The presentation was about the choices those young students were making now and the choices they would be making in the future. This applies to all of us who make choices daily. As I understood what he explained, there are three types of choices, the ones your parents and other people (teachers, educators, guardians, other family members) make for you during the early stages of your life, the choices you make for yourself as you become more aware and independent and last, the choices time makes for you.
Elaborating a little bit on each of the items above:
- The choices your parents (and other people) make for you. Most of these choices will turn out to be best for us during that period of our lives when we do not know the difference between good and bad. Even when we start making the difference between good and bad, our personal choices will be based on our parents’ choices and experiences, not necessarily on what is best for us. Examples of those choices are the schools you go to, the people you interact with and the places you go to. A parent who takes his child to read books at the library after school is definitely making a better choice than a parent who turns on the TV for his child every every weekday to have time and rest from another day at a “disliked” job. This period will be from 0 to about 11 years old (teenage), but it varies per every individual and the way we have been raised.

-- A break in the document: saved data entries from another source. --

(* ===== verification/TypeId.v ===== *)
(** [silkroad-definitions/src/type_id.rs]: the classification of every game
    object, and its conversion to and from the four numbers of a [TypeId]. *)
From stdpp Require Import base option list.
From Stdlib Require Import ZArith Lia.
From S2P Require Import Prelude Definitions TypeIdEnums.

(** ** Data *)

Inductive TypeId := MkTypeId (t0 t1 t2 t3 : Z).

Definition type_id_ok (t : TypeId) : bool :=
  let '(MkTypeId a b c d) := t in fits 8 a && fits 8 b && fits 8 c && fits 8 d.

Inductive ObjectNonPlayer :=
| NonPlayer_Monster (m : ObjectMonster)
| NonPlayer_NPC (n : ObjectNpc)
| NonPlayer_Pet (p : ObjectPet)
| NonPlayer_FortressWar (f : ObjectFortressWar)
| NonPlayer_FortificationStructure (f : ObjectFortificationStructure)
| NonPlayer_HumanDefenseTower
| NonPlayer_TreasureBox
| NonPlayer_Safezone.

Inductive ObjectEntity :=
| Entity_Player
| Entity_NonPlayer (n : ObjectNonPlayer).

Inductive ObjectEquippable :=
| Equip_Clothing (t : ObjectClothingType) (p : ObjectClothingPart)
| Equip_Shield (r : ObjectRace)
| Equip_Jewelry (r : ObjectRace) (j : ObjectJewelryType)
| Equip_Weapon (w : ObjectWeaponType)
| Equip_Flag (f : ObjectFlagType)
| Equip_TradeGoods (g : ObjectTradeGoods)
| Equip_Avatar (a : ObjectAvatar)
| Equip_DevilSpirit.

Inductive ObjectSummon :=
| Summon_Scroll (s : ObjectSummonScroll)
| Summon_Transfer
| Summon_PreMall.

Inductive ObjectConsumable :=
| Consumable_Recovery (r : ObjectConsumableRecovery)
| Consumable_Cure (c : ObjectConsumableCure)
| Consumable_Scroll (s : ObjectConsumableScroll)
| Consumable_Ammo (a : ObjectConsumableAmmo)
| Consumable_Currency (c : ObjectConsumableCurrency)
| Consumable_Throwable (t : ObjectConsumableThrowable)
| Consumable_Campfire
| Consumable_Trade (t : ObjectConsumableTrade)
| Consumable_Quest (q : ObjectConsumableQuest)
| Consumable_AlchemyUpgrade
| Consumable_AlchemyImprovement
| Consumable_Event (e : ObjectConsumableEvent)
| Consumable_ItemMall (m : ObjectConsumableItemMall)
| Consumable_MagicPop (p : ObjectConsumableMagicPop)
| Consumable_MonsterSummon
| Consumable_Pet (p : ObjectConsumablePet).

Inductive ObjectItemTrade :=
| Trade_HunterArmor (a : ObjectItemTradeArmor)
| Trade_HunterWeapon
| Trade_HunterJewelry (j : ObjectItemTradeJewelry)
| Trade_ThiefArmor (a : ObjectItemTradeArmor)
| Trade_ThiefWeapon
| Trade_ThiefJewelry (j : ObjectItemTradeJewelry).

Inductive ObjectItemPet :=
| ItemPet_Claw | ItemPet_Charm | ItemPet_Saddle | ItemPet_Scale
| ItemPet_Amulet | ItemPet_Choker | ItemPet_Tattoo.

Inductive ObjectItem :=
| Item_Equippable (e : ObjectEquippable)
| Item_Summon (s : ObjectSummon)
| Item_Consumable (c : ObjectConsumable)
| Item_Trade (t : ObjectItemTrade)
| Item_Pet (p : ObjectItemPet).

Inductive ObjectArea := Area_None.

Inductive ObjectType :=
| Type_Entity (e : ObjectEntity)
| Type_Item (i : ObjectItem)
| Type_Area (a : ObjectArea).

(** ** [type_value]: from the classification to the numbers *)

Definition non_player_type_value (n : ObjectNonPlayer) : Z * Z :=
  match n with
  | NonPlayer_Monster monster => (1, into monster)
  | NonPlayer_NPC npc => (2, into npc)
  | NonPlayer_Pet pet => (3, into pet)
  | NonPlayer_FortressWar fw => (4, into fw)
  | NonPlayer_FortificationStructure structure => (5, into structure)
  | NonPlayer_HumanDefenseTower => (6, 0)
  | NonPlayer_TreasureBox => (7, 0)
  | NonPlayer_Safezone => (8, 0)
  end.

Definition entity_type_value (e : ObjectEntity) : Z * Z * Z :=
  match e with
  | Entity_Player => (1, 0, 0)
  | Entity_NonPlayer non_player => let '(t2, t3) := non_player_type_value non_player in (2, t2, t3)
  end.

Definition equippable_type_value (e : ObjectEquippable) : Z * Z :=
  match e with
  | Equip_Clothing clothing part => (into clothing, into part)
  | Equip_Shield race => (4, into race)
  | Equip_Jewelry race jewelry =>
      let race := if decide (race = ObjectRace_Chinese) then 5 else 12 in (race, into jewelry)
  | Equip_Weapon weapon => (6, into weapon)
  | Equip_Flag flag => (7, into flag)
  | Equip_TradeGoods goods => (8, into goods)
  | Equip_Avatar avatar => (13, into avatar)
  | Equip_DevilSpirit => (14, 0)
  end.

Definition summon_type_value (s : ObjectSummon) : Z * Z :=
  match s with
  | Summon_Scroll scroll => (1, into scroll)
  | Summon_Transfer => (2, 0)
  | Summon_PreMall => (3, 1)
  end.

Definition consumable_type_value (c : ObjectConsumable) : Z * Z :=
  match c with
  | Consumable_Recovery recovery => (1, into recovery)
  | Consumable_Cure cure => (2, into cure)
  | Consumable_Scroll scroll => (3, into scroll)
  | Consumable_Ammo ammo => (4, into ammo)
  | Consumable_Currency currency => (5, into currency)
  | Consumable_Throwable throwable => (6, into throwable)
  | Consumable_Campfire => (7, 1)
  | Consumable_Trade trade => (8, into trade)
  | Consumable_Quest quest => (9, into quest)
  | Consumable_AlchemyUpgrade => (10, 1)
  | Consumable_AlchemyImprovement => (11, 1)
  | Consumable_Event event => (12, into event)
  | Consumable_ItemMall mall => (13, into mall)
  | Consumable_MagicPop pop => (14, into pop)
  | Consumable_MonsterSummon => (15, 1)
  | Consumable_Pet pet => (16, into pet)
  end.

Definition item_trade_type_value (t : ObjectItemTrade) : Z * Z :=
  match t with
  | Trade_HunterArmor armor => (1, into armor)
  | Trade_HunterWeapon => (2, 1)
  | Trade_HunterJewelry jewelry => (3, into jewelry)
  | Trade_ThiefArmor armor => (4, into armor)
  | Trade_ThiefWeapon => (5, 1)
  | Trade_ThiefJewelry jewelry => (6, into jewelry)
  end.

Definition item_pet_type_value (p : ObjectItemPet) : Z * Z :=
  match p with
  | ItemPet_Claw => (1, 0)
  | ItemPet_Charm => (2, 0)
  | ItemPet_Saddle => (3, 0)
  | ItemPet_Scale => (4, 0)
  | ItemPet_Amulet => (5, 0)
  | ItemPet_Choker => (6, 0)
  | ItemPet_Tattoo => (7, 0)
  end.

Definition item_type_value (i : ObjectItem) : Z * Z * Z :=
  match i with
  | Item_Equippable equipment => let '(t2, t3) := equippable_type_value equipment in (1, t2, t3)
  | Item_Summon summon => let '(t2, t3) := summon_type_value summon in (2, t2, t3)
  | Item_Consumable consumable => let '(t2, t3) := consumable_type_value consumable in (3, t2, t3)
  | Item_Trade trade => let '(t2, t3) := item_trade_type_value trade in (4, t2, t3)
  | Item_Pet pet => let '(t2, t3) := item_pet_type_value pet in (5, t2, t3)
  end.

(** [ObjectType::type_id]. *)
Definition type_id (o : ObjectType) : TypeId :=
  match o with
  | Type_Entity entity => let '(t1, t2, t3) := entity_type_value entity in MkTypeId 1 t1 t2 t3
  | Type_Item item => let '(t1, t2, t3) := item_type_value item in MkTypeId 3 t1 t2 t3
  | Type_Area _ => MkTypeId 4 0 0 0
  end.

(** ** [from_type_value]: from the numbers to the classification *)

Definition non_player_from_type_value (t2 t3 : Z) : option ObjectNonPlayer :=
  match t2 with
  | 1 => NonPlayer_Monster <$> try_from t3
  | 2 => NonPlayer_NPC <$> try_from t3
  | 3 => NonPlayer_Pet <$> try_from t3
  | 4 => NonPlayer_FortressWar <$> try_from t3
  | 5 => NonPlayer_FortificationStructure <$> try_from t3
  | 6 => Some NonPlayer_HumanDefenseTower
  | 7 => Some NonPlayer_TreasureBox
  | 8 => Some NonPlayer_Safezone
  | _ => None
  end.

Definition entity_from_type_value (t1 t2 t3 : Z) : option ObjectEntity :=
  match t1 with
  | 1 => Some Entity_Player
  | 2 => Entity_NonPlayer <$> non_player_from_type_value t2 t3
  | _ => None
  end.

Definition equippable_from_type_value (t2 t3 : Z) : option ObjectEquippable :=
  match t2 with
  | 4 => Equip_Shield <$> try_from t3
  | 5 => Equip_Jewelry ObjectRace_Chinese <$> try_from t3
  | 6 => Equip_Weapon <$> try_from t3
  | 7 => Equip_Flag <$> try_from t3
  | 8 => Equip_TradeGoods <$> try_from t3
  | 12 => Equip_Jewelry ObjectRace_European <$> try_from t3
  | 13 => Equip_Avatar <$> try_from t3
  | 14 => Some Equip_DevilSpirit
  | id =>
      if id <=? 11 then
        clothing ← try_from id;
        part ← try_from t3;
        Some (Equip_Clothing clothing part)
      else None
  end.

Definition summon_from_type_value (t2 t3 : Z) : option ObjectSummon :=
  match t2 with
  | 1 => Summon_Scroll <$> try_from t3
  | 2 => Some Summon_Transfer
  | 3 => Some Summon_PreMall
  | _ => None
  end.

Definition consumable_from_type_value (t2 t3 : Z) : option ObjectConsumable :=
  match t2 with
  | 1 => Consumable_Recovery <$> try_from t3
  | 2 => Consumable_Cure <$> try_from t3
  | 3 => Consumable_Scroll <$> try_from t3
  | 4 => Consumable_Ammo <$> try_from t3
  | 5 => Consumable_Currency <$> try_from t3
  | 6 => Consumable_Throwable <$> try_from t3
  | 7 => Some Consumable_Campfire
  | 8 => Consumable_Trade <$> try_from t3
  | 9 => Consumable_Quest <$> try_from t3
  | 10 => Some Consumable_AlchemyUpgrade
  | 11 => Some Consumable_AlchemyImprovement
  | 12 => Consumable_Event <$> try_from t3
  | 13 => Consumable_ItemMall <$> try_from t3
  | 14 => Consumable_MagicPop <$> try_from t3
  | 15 => Some Consumable_MonsterSummon
  | 16 => Consumable_Pet <$> try_from t3
  | _ => None
  end.

Definition item_trade_from_type_value (t2 t3 : Z) : option ObjectItemTrade :=
  match t2 with
  | 1 => Trade_HunterArmor <$> try_from t3
  | 2 => Some Trade_HunterWeapon
  | 3 => Trade_HunterJewelry <$> try_from t3
  | 4 => Trade_ThiefArmor <$> try_from t3
  | 5 => Some Trade_ThiefWeapon
  | 6 => Trade_ThiefJewelry <$> try_from t3
  | _ => None
  end.

Definition item_pet_from_type_value (t2 _t3 : Z) : option ObjectItemPet :=
  match t2 with
  | 1 => Some ItemPet_Claw
  | 2 => Some ItemPet_Charm
  | 3 => Some ItemPet_Saddle
  | 4 => Some ItemPet_Scale
  | 5 => Some ItemPet_Amulet
  | 6 => Some ItemPet_Choker
  | 7 => Some ItemPet_Tattoo
  | _ => None
  end.

Definition item_from_type_value (t1 t2 t3 : Z) : option ObjectItem :=
  match t1 with
  | 1 => Item_Equippable <$> equippable_from_type_value t2 t3
  | 2 => Item_Summon <$> summon_from_type_value t2 t3
  | 3 => Item_Consumable <$> consumable_from_type_value t2 t3
  | 4 => Item_Trade <$> item_trade_from_type_value t2 t3
  | 5 => Item_Pet <$> item_pet_from_type_value t2 t3
  | _ => None
  end.

(** [ObjectType::from_type_id]. *)
Definition from_type_id (t : TypeId) : option ObjectType :=
  let '(MkTypeId t0 t1 t2 t3) := t in
  match t0 with
  | 1 => Type_Entity <$> entity_from_type_value t1 t2 t3
  | 3 => Type_Item <$> item_from_type_value t1 t2 t3
  | 4 => Some (Type_Area Area_None)
  | _ => None
  end.

(** [ObjectType::as_item]. *)
Definition as_item (o : ObjectType) : option ObjectItem :=
  match o with Type_Item item => Some item | _ => None end.

(** ** Properties *)

(** The classifications whose parser ignores one of the numbers: a [TypeId]
    that differs there is accepted although it is not the one [type_id] builds. *)
Definition ignores_numbers (o : ObjectType) : bool :=
  match o with
  | Type_Entity Entity_Player => true
  | Type_Entity (Entity_NonPlayer
      (NonPlayer_HumanDefenseTower | NonPlayer_TreasureBox | NonPlayer_Safezone)) => true
  | Type_Item (Item_Equippable Equip_DevilSpirit) => true
  | Type_Item (Item_Summon (Summon_Transfer | Summon_PreMall)) => true
  | Type_Item (Item_Consumable (Consumable_Campfire | Consumable_AlchemyUpgrade
      | Consumable_AlchemyImprovement | Consumable_MonsterSummon)) => true
  | Type_Item (Item_Trade (Trade_HunterWeapon | Trade_ThiefWeapon)) => true
  | Type_Item (Item_Pet _) => true
  | Type_Area _ => true
  | _ => false
  end.

(** Follow the matches of a successful parse down to its result. *)
Ltac parse_all H :=
  match type of H with
  | None = Some _ => discriminate H
  | Some _ = Some _ => injection H as <-
  | _ <$> ?m = Some _ => let E := fresh "E" in destruct m eqn:E; cbn in H; parse_all H
  | ?m ≫= _ = Some _ => let E := fresh "E" in destruct m eqn:E; cbn in H; parse_all H
  | (match ?x with _ => _ end) = Some _ => destruct x eqn:?; parse_all H
  end.

Ltac rewrite_discriminants :=
  repeat match goal with
  | E : try_from _ = Some _ |- _ => apply try_from_some in E
  end.

(** A parser is sound when the numbers it read are those its result has, unless
    the result is one that [ignores_numbers]. *)
Ltac parser_sound H :=
  parse_all H; rewrite_discriminants; subst; auto; left; cbn; congruence.

Lemma non_player_sound t2 t3 n :
  non_player_from_type_value t2 t3 = Some n ->
  non_player_type_value n = (t2, t3)
  \/ ignores_numbers (Type_Entity (Entity_NonPlayer n)) = true.
Proof. intros H. unfold non_player_from_type_value in H. parser_sound H. Qed.

Lemma equippable_sound t2 t3 e :
  equippable_from_type_value t2 t3 = Some e ->
  equippable_type_value e = (t2, t3)
  \/ ignores_numbers (Type_Item (Item_Equippable e)) = true.
Proof. intros H. unfold equippable_from_type_value in H. parser_sound H. Qed.

Lemma summon_sound t2 t3 s :
  summon_from_type_value t2 t3 = Some s ->
  summon_type_value s = (t2, t3) \/ ignores_numbers (Type_Item (Item_Summon s)) = true.
Proof. intros H. unfold summon_from_type_value in H. parser_sound H. Qed.

Lemma consumable_sound t2 t3 c :
  consumable_from_type_value t2 t3 = Some c ->
  consumable_type_value c = (t2, t3) \/ ignores_numbers (Type_Item (Item_Consumable c)) = true.
Proof. intros H. unfold consumable_from_type_value in H. parser_sound H. Qed.

Lemma item_trade_sound t2 t3 t :
  item_trade_from_type_value t2 t3 = Some t ->
  item_trade_type_value t = (t2, t3) \/ ignores_numbers (Type_Item (Item_Trade t)) = true.
Proof. intros H. unfold item_trade_from_type_value in H. parser_sound H. Qed.

Lemma item_sound t1 t2 t3 i :
  item_from_type_value t1 t2 t3 = Some i ->
  item_type_value i = (t1, t2, t3) \/ ignores_numbers (Type_Item i) = true.
Proof.
  intros H. unfold item_from_type_value in H.
  parse_all H;
    try (match goal with E : _ = Some _ |- _ =>
      first [ apply equippable_sound in E as [E|E] | apply summon_sound in E as [E|E]
            | apply item_trade_sound in E as [E|E] | apply consumable_sound in E as [E|E] ];
      [left; cbn; rewrite E; reflexivity | right; exact E] end).
  right; reflexivity.
Qed.

(** The parser of the four numbers inverts [type_id] on every classification,
    so no two classifications share a [TypeId], and each number fits a byte. *)
Theorem type_id_roundtrip o :
  from_type_id (type_id o) = Some o /\ type_id_ok (type_id o) = true.
Proof.
  destruct o as [[|[]]|[[]|[]|[]|[]|[]]|[]];
    repeat match goal with
    | x : _ |- _ => destruct x
    end; split; reflexivity.
Qed.

(** Whatever numbers [from_type_id] accepts, they are the numbers [type_id]
    gives back, except for the listed classifications whose parser ignores some. *)
Theorem from_type_id_sound t o :
  from_type_id t = Some o -> type_id o = t \/ ignores_numbers o = true.
Proof.
  destruct t as [t0 t1 t2 t3]. unfold from_type_id. intros H. parse_all H; auto.
  - apply item_sound in E as [E|E]; [left; cbn; rewrite E; reflexivity | auto].
  - unfold entity_from_type_value in E. parse_all E; auto.
    apply non_player_sound in E0 as [E0|E0]; [left; cbn; rewrite E0; reflexivity | auto].
Qed.

Lemma from_type_id_sound_witness :
  from_type_id (MkTypeId 3 3 1 8) = Some (Type_Item (Item_Consumable
    (Consumable_Recovery ObjectConsumableRecovery_Berserk)))
  /\ (type_id (Type_Item (Item_Consumable (Consumable_Recovery ObjectConsumableRecovery_Berserk)))
      = MkTypeId 3 3 1 8
      \/ ignores_numbers (Type_Item (Item_Consumable
           (Consumable_Recovery ObjectConsumableRecovery_Berserk))) = true).
Proof. split; [reflexivity|]. apply (from_type_id_sound (MkTypeId 3 3 1 8)). reflexivity. Defined.

(** The exception is real: a player is recognised whatever the last two numbers are. *)
Example player_ignores_numbers : from_type_id (MkTypeId 1 1 7 9) = Some (Type_Entity Entity_Player).
Proof. reflexivity. Qed.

- The choices you make for yourself. This period is from the teenage years to the rest of our lives, and the more “good” we make, the longer the rest of our lives is. When we begin choosing for ourselves, we always choose with two simple factors in consideration: 1) The impact of the past choices other people have made for us. 2) The future we want to create for ourselves (consciously or not). For example, if your parents have always said no to you going out for parties with friends and you have seen those friends destroy their health or compromise their future with their unwise choices (sometimes made for them), you will likely choose not to go to parties as much as possible. If you have consciously decided what you want to have or be in your future, you will make choices that will be in alignment with the vision you have of yourself. It is very simple.
- The choices time makes for you. My mentor gave me a good example for these types of choices. Imagine a lady who has made the choice to have a child but has not chosen someone to have that child with. If that lady goes pass the age limit of childbearing as per woman’s physiology, time will make for her the decision not to have a child.
William James said: “When you have to make a choice and don’t make it, that is in itself a choice.” From the moment we wake up in the morning to the moment we go to bed at night, we make choices that determine the course of our lives. Once we get through to the stage where we make choices for ourselves, it is imperative that we do not let time make some choices for us, especially with matters of critical importance like having children. Has time made some choices for you?